-------- Task data --------

(* ===== verification/GoPaths.v ===== *)
(** * What the factory uses of [path], [net/url] and [time], and pkg/utils/nightly.go

    [path.Join] and [path.Clean], the encoding of a query, the two date layouts. *)

From S2P Require Import Prelude GoStrings.

(** ** Definitions: paths *)

(** One element of a path; [stack] are the elements before it, the last one first. *)
Definition clean_step (rooted : bool) (stack : list string) (elem : string) : list string :=
  if bool_decide (elem = "" \/ elem = ".") then stack
  else if bool_decide (elem = "..") then
    match stack with
    | x :: stack' => if bool_decide (x = "..") then elem :: stack else stack'
    | [] => if rooted then [] else [elem]
    end
  else elem :: stack.

(** [path.Clean]. *)
Definition Clean (p : string) : string :=
  let rooted := HasPrefix p "/" in
  let elems := reverse (foldl (clean_step rooted) [] (Split p "/"%char)) in
  let res := (if rooted then "/" else "") +:+ Join elems "/" in
  if bool_decide (res = "") then "." else res.

(** [path.Join] of two elements. *)
Definition path_Join (a b : string) : string :=
  match filter (fun s => s <> "") [a; b] with
  | [] => ""
  | l => Clean (Join l "/")
  end.

(** [path.Base] and [path.Dir], for a path that is clean and has a slash inside. *)
Definition path_Base (p : string) : string :=
  match LastIndex_char "/"%char p with Some i => drop_str (S i) p | None => p end.
Definition path_Dir (p : string) : string :=
  match LastIndex_char "/"%char p with Some i => Clean (String.substring 0 i p) | None => "." end.

(** ** Definitions: queries *)

Definition hex_upper (n : nat) : ascii :=
  ascii_of_nat (if Nat.ltb n 10 then 48 + n else 55 + n).

Definition is_unreserved (c : ascii) : bool :=
  IsLetter c || is_digit c || contains_char c "-_.~".

(** [url.QueryEscape]. *)
Fixpoint QueryEscape (s : string) : string :=
  match s with
  | EmptyString => EmptyString
  | String c s' =>
      (if is_unreserved c then str1 c
       else if bool_decide (c = " "%char) then "+"
       else let n := nat_of_ascii c in
            String "%" (String (hex_upper (n / 16)) (str1 (hex_upper (n mod 16))))) +:+
      QueryEscape s'
  end.

(** [url.Values.Encode], where every key has one value. *)
Definition Encode (v : gmap string string) : string :=
  Join ((fun k => QueryEscape k +:+ "=" +:+ QueryEscape (default "" (v !! k))) <$>
          sort_Strings (elements (dom v))) "&".

(** ** Definitions: dates *)

(** A year, a month and a day, ordered. *)
Definition date : Type := Z * Z * Z.

Definition date_after (a b : date) : bool :=
  let key (d : date) := let '(y, m, d) := d in (y * 10000 + m * 100 + d)%Z in
  bool_decide (key b < key a)%Z.

Definition is_leap (y : Z) : bool :=
  bool_decide (y mod 4 = 0)%Z && (negb (bool_decide (y mod 100 = 0)%Z) || bool_decide (y mod 400 = 0)%Z).

Definition days_in (m y : Z) : Z :=
  if bool_decide (m = 2)%Z then if is_leap y then 29 else 28
  else if bool_decide (m = 4 \/ m = 6 \/ m = 9 \/ m = 11)%Z then 30 else 31.

(** A number of exactly [n] digits at the beginning of a string, and what follows. *)
Fixpoint digits_prefix (n : nat) (s : string) (acc : Z) : option (Z * string) :=
  match n, s with
  | O, _ => Some (acc, s)
  | S n', String c s' =>
      if is_digit c
      then digits_prefix n' s' (acc * 10 + (Z.of_nat (nat_of_ascii c) - 48))%Z
      else None
  | S _, EmptyString => None
  end.

(** [time.Parse("2006-01-02", s)]. *)
Definition parse_date (s : string) : option date :=
  match digits_prefix 4 s 0 with
  | Some (y, String "-" s) =>
      match digits_prefix 2 s 0 with
      | Some (m, String "-" s) =>
          match digits_prefix 2 s 0 with
          | Some (d, EmptyString) =>
              if bool_decide (1 <= m <= 12)%Z && bool_decide (1 <= d <= days_in m y)%Z
              then Some (y, m, d) else None
          | _ => None
          end
      | _ => None
      end
  | _ => None
  end.

(** The date of a number of days since 1970-01-01. Years are counted from March, in eras of
    400 years, 146097 days each. *)
Definition civil_date (days : Z) : date :=
  (let z := days + 719468 in
   let era := z / 146097 in
   let doe := z mod 146097 in
   let yoe := (doe - doe / 1460 + doe / 36524 - doe / 146096) / 365 in
   let doy := doe - (365 * yoe + yoe / 4 - yoe / 100) in
   let mp := (5 * doy + 2) / 153 in
   let d := doy - (153 * mp + 2) / 5 + 1 in
   let m := if bool_decide (mp < 10) then mp + 3 else mp - 9 in
   let y := yoe + era * 400 + (if bool_decide (m <= 2) then 1 else 0) in
   (y, m, d))%Z.

(** A number with at least [width] digits. *)
Definition padded (width : nat) (n : Z) : string :=
  let s := FormatInt n in
  String.concat "" (replicate (width - String.length s) "0") +:+ s.

(** [t.In(time.UTC).Format("2006-01-02T15:04:05Z")] of a number of seconds since 1970. *)
Definition format_UTC (t : Z) : string :=
  let '(y, m, d) := civil_date (t / 86400) in
  let s := (t mod 86400)%Z in
  padded 4 y +:+ "-" +:+ padded 2 m +:+ "-" +:+ padded 2 d +:+ "T" +:+
  padded 2 (s / 3600) +:+ ":" +:+ padded 2 (s mod 3600 / 60) +:+ ":" +:+ padded 2 (s mod 60) +:+ "Z".

(** ** Definitions: nightly versions (pkg/utils/nightly.go) *)

(** [parse] is [time.Parse] with the layout. *)
Definition IsNightlyVersionAfter (version : string) (parse : string -> option date) (d : date)
  : bool :=
  if HasPrefix version "nightly-" then
    match parse (drop_str (String.length "nightly-") version) with
    | Some t => date_after t d
    | None => false
    end
  else false.

Definition IsRisingWaveNightlyVersionAfter (version : string) (d : date) : bool :=
  IsNightlyVersionAfter version parse_date d.

(** ** Examples *)

Example Join_examples :
  (path_Join "" "hummock", path_Join "root/" "/a//b/../c", path_Join "/x" "", path_Join "" "",
   path_Join "../a" "../..", path_Base "/license/license.jwt", path_Dir "/license/license.jwt") =
  ("hummock", "root/a/c", "/x", "", "../..", "license.jwt", "/license").
Proof. vm_compute. reflexivity. Qed.

Example Encode_example :
  Encode {[ "sslmode" := "verify full"; "a&b" := "x/y" ]} = "a%26b=x%2Fy&sslmode=verify+full".
Proof. vm_compute. reflexivity. Qed.

Example format_UTC_examples :
  (format_UTC 0, format_UTC 951782400, format_UTC 1735689599) =
  ("1970-01-01T00:00:00Z", "2000-02-29T00:00:00Z", "2024-12-31T23:59:59Z").
Proof. vm_compute. reflexivity. Qed.

Example nightly_examples :
  (IsRisingWaveNightlyVersionAfter "nightly-20240101" (2023, 7, 14)%Z,
   IsRisingWaveNightlyVersionAfter "nightly-2024-01-01" (2023, 7, 14)%Z,
   IsRisingWaveNightlyVersionAfter "nightly-2023-02-29" (2000, 7, 14)%Z) = (false, true, false).
Proof. vm_compute. reflexivity. Qed.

--------

**Prompt:**
Your task is to return all of the material exactly.

**Solution below:**
(* ===== verification/GoPaths.v ===== *)
(** * What the factory uses of [path], [net/url] and [time], and pkg/utils/nightly.go

    [path.Join] and [path.Clean], the encoding of a query, the two date layouts. *)

From S2P Require Import Prelude GoStrings.

(** ** Definitions: paths *)

(** One element of a path; [stack] are the elements before it, the last one first. *)
Definition clean_step (rooted : bool) (stack : list string) (elem : string) : list string :=
  if bool_decide (elem = "" \/ elem = ".") then stack
  else if bool_decide (elem = "..") then
    match stack with
    | x :: stack' => if bool_decide (x = "..") then elem :: stack else stack'
    | [] => if rooted then [] else [elem]
    end
  else elem :: stack.

(** [path.Clean]. *)
Definition Clean (p : string) : string :=
  let rooted := HasPrefix p "/" in
  let elems := reverse (foldl (clean_step rooted) [] (Split p "/"%char)) in
  let res := (if rooted then "/" else "") +:+ Join elems "/" in
  if bool_decide (res = "") then "." else res.

(** [path.Join] of two elements. *)
Definition path_Join (a b : string) : string :=
  match filter (fun s => s <> "") [a; b] with
  | [] => ""
  | l => Clean (Join l "/")
  end.

(** [path.Base] and [path.Dir], for a path that is clean and has a slash inside. *)
Definition path_Base (p : string) : string :=
  match LastIndex_char "/"%char p with Some i => drop_str (S i) p | None => p end.
Definition path_Dir (p : string) : string :=
  match LastIndex_char "/"%char p with Some i => Clean (String.substring 0 i p) | None => "." end.

(** ** Definitions: queries *)

Definition hex_upper (n : nat) : ascii :=
  ascii_of_nat (if Nat.ltb n 10 then 48 + n else 55 + n).

Definition is_unreserved (c : ascii) : bool :=
  IsLetter c || is_digit c || contains_char c "-_.~".

(** [url.QueryEscape]. *)
Fixpoint QueryEscape (s : string) : string :=
  match s with
  | EmptyString => EmptyString
  | String c s' =>
      (if is_unreserved c then str1 c
       else if bool_decide (c = " "%char) then "+"
       else let n := nat_of_ascii c in
            String "%" (String (hex_upper (n / 16)) (str1 (hex_upper (n mod 16))))) +:+
      QueryEscape s'
  end.

(** [url.Values.Encode], where every key has one value. *)
Definition Encode (v : gmap string string) : string :=
  Join ((fun k => QueryEscape k +:+ "=" +:+ QueryEscape (default "" (v !! k))) <$>
          sort_Strings (elements (dom v))) "&".

(** ** Definitions: dates *)

(** A year, a month and a day, ordered. *)
Definition date : Type := Z * Z * Z.

Definition date_after (a b : date) : bool :=
  let key (d : date) := let '(y, m, d) := d in (y * 10000 + m * 100 + d)%Z in
  bool_decide (key b < key a)%Z.

Definition is_leap (y : Z) : bool :=
  bool_decide (y mod 4 = 0)%Z && (negb (bool_decide (y mod 100 = 0)%Z) || bool_decide (y mod 400 = 0)%Z).

Definition days_in (m y : Z) : Z :=
  if bool_decide (m = 2)%Z then if is_leap y then 29 else 28
  else if bool_decide (m = 4 \/ m = 6 \/ m = 9 \/ m = 11)%Z then 30 else 31.

(** A number of exactly [n] digits at the beginning of a string, and what follows. *)
Fixpoint digits_prefix (n : nat) (s : string) (acc : Z) : option (Z * string) :=
  match n, s with
  | O, _ => Some (acc, s)
  | S n', String c s' =>
      if is_digit c
      then digits_prefix n' s' (acc * 10 + (Z.of_nat (nat_of_ascii c) - 48))%Z
      else None
  | S _, EmptyString => None
  end.

(** [time.Parse("2006-01-02", s)]. *)
Definition parse_date (s : string) : option date :=
  match digits_prefix 4 s 0 with
  | Some (y, String "-" s) =>
      match digits_prefix 2 s 0 with
      | Some (m, String "-" s) =>
          match digits_prefix 2 s 0 with
          | Some (d, EmptyString) =>
              if bool_decide (1 <= m <= 12)%Z && bool_decide (1 <= d <= days_in m y)%Z
              then Some (y, m, d) else None
          | _ => None
          end
      | _ => None
      end
  | _ => None
  end.

(** The date of a number of days since 1970-01-01. Years are counted from March, in eras of
    400 years, 146097 days each. *)
Definition civil_date (days : Z) : date :=
  (let z := days + 719468 in
   let era := z / 146097 in
   let doe := z mod 146097 in
   let yoe := (doe - doe / 1460 + doe / 36524 - doe / 146096) / 365 in
   let doy := doe - (365 * yoe + yoe / 4 - yoe / 100) in
   let mp := (5 * doy + 2) / 153 in
   let d := doy - (153 * mp + 2) / 5 + 1 in
   let m := if bool_decide (mp < 10) then mp + 3 else mp - 9 in
   let y := yoe + era * 400 + (if bool_decide (m <= 2) then 1 else 0) in
   (y, m, d))%Z.

(** A number with at least [width] digits. *)
Definition padded (width : nat) (n : Z) : string :=
  let s := FormatInt n in
  String.concat "" (replicate (width - String.length s) "0") +:+ s.

(** [t.In(time.UTC).Format("2006-01-02T15:04:05Z")] of a number of seconds since 1970. *)
Definition format_UTC (t : Z) : string :=
  let '(y, m, d) := civil_date (t / 86400) in
  let s := (t mod 86400)%Z in
  padded 4 y +:+ "-" +:+ padded 2 m +:+ "-" +:+ padded 2 d +:+ "T" +:+
  padded 2 (s / 3600) +:+ ":" +:+ padded 2 (s mod 3600 / 60) +:+ ":" +:+ padded 2 (s mod 60) +:+ "Z".

(** ** Definitions: nightly versions (pkg/utils/nightly.go) *)

(** [parse] is [time.Parse] with the layout. *)
Definition IsNightlyVersionAfter (version : string) (parse : string -> option date) (d : date)
  : bool :=
  if HasPrefix version "nightly-" then
    match parse (drop_str (String.length "nightly-") version) with
    | Some t => date_after t d
    | None => false
    end
  else false.

Definition IsRisingWaveNightlyVersionAfter (version : string) (d : date) : bool :=
  IsNightlyVersionAfter version parse_date d.

(** ** Examples *)

Example Join_examples :
  (path_Join "" "hummock", path_Join "root/" "/a//b/../c", path_Join "/x" "", path_Join "" "",
   path_Join "../a" "../..", path_Base "/license/license.jwt", path_Dir "/license/license.jwt") =
  ("hummock", "root/a/c", "/x", "", "../..", "license.jwt", "/license").
Proof. vm_compute. reflexivity. Qed.

Example Encode_example :
  Encode {[ "sslmode" := "verify full"; "a&b" := "x/y" ]} = "a%26b=x%2Fy&sslmode=verify+full".
Proof. vm_compute. reflexivity. Qed.

Example format_UTC_examples :
  (format_UTC 0, format_UTC 951782400, format_UTC 1735689599) =
  ("1970-01-01T00:00:00Z", "2000-02-29T00:00:00Z", "2024-12-31T23:59:59Z").
Proof. vm_compute. reflexivity. Qed.

Example nightly_examples :
  (IsRisingWaveNightlyVersionAfter "nightly-20240101" (2023, 7, 14)%Z,
   IsRisingWaveNightlyVersionAfter "nightly-2024-01-01" (2023, 7, 14)%Z,
   IsRisingWaveNightlyVersionAfter "nightly-2023-02-29" (2000, 7, 14)%Z) = (false, true, false).
Proof. vm_compute. reflexivity. Qed.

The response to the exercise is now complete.